### DATA SUPPLIED
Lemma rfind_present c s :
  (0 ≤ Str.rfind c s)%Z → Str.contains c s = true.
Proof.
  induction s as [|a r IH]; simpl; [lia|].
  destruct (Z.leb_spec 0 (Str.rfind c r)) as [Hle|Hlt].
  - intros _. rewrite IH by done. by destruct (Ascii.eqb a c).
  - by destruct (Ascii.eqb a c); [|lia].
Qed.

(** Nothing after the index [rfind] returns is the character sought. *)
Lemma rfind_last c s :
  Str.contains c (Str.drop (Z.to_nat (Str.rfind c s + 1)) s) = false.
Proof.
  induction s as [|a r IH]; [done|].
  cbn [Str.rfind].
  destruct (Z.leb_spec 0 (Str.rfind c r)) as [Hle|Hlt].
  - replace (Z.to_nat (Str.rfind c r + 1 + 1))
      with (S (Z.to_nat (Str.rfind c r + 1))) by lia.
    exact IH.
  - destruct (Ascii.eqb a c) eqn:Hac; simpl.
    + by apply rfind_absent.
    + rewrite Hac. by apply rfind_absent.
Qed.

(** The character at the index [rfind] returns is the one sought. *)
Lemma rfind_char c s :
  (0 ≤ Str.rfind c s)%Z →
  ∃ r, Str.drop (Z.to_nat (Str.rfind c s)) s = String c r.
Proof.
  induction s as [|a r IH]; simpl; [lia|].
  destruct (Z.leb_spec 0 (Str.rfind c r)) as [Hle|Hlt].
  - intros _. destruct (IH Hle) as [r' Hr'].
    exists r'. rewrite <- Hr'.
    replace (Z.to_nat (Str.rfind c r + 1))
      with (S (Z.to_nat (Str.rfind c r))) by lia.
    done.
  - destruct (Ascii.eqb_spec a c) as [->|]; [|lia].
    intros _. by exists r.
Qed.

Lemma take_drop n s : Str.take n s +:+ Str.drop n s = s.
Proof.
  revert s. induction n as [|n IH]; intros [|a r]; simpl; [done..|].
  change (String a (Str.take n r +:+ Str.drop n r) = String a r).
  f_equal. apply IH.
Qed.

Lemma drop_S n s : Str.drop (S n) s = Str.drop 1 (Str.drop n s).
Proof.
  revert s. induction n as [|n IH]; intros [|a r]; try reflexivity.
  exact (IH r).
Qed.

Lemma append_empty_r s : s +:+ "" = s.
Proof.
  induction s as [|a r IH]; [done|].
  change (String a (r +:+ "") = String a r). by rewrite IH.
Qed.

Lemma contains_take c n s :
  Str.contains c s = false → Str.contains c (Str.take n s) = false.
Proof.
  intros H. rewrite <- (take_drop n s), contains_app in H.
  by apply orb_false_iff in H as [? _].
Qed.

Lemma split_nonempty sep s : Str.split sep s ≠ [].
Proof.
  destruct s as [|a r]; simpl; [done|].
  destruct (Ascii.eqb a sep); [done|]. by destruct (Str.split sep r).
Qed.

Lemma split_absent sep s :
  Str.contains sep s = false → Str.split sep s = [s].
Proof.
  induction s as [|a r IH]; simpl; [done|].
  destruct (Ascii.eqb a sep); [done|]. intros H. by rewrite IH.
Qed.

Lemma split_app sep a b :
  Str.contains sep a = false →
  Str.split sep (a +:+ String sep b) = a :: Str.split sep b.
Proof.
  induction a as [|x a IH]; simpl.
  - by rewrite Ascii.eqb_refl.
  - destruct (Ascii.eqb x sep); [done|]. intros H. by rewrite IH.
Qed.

### AIM OF THE TASK
From the line holding "Str.contains sep a = false →" to the end of the listing, copy every line exactly, both ends included, and add nothing.

### SOLUTION FOR THIS EXERCISE
  Str.contains sep a = false →
  Str.split sep (a +:+ String sep b) = a :: Str.split sep b.
Proof.
  induction a as [|x a IH]; simpl.
  - by rewrite Ascii.eqb_refl.
  - destruct (Ascii.eqb x sep); [done|]. intros H. by rewrite IH.
Qed.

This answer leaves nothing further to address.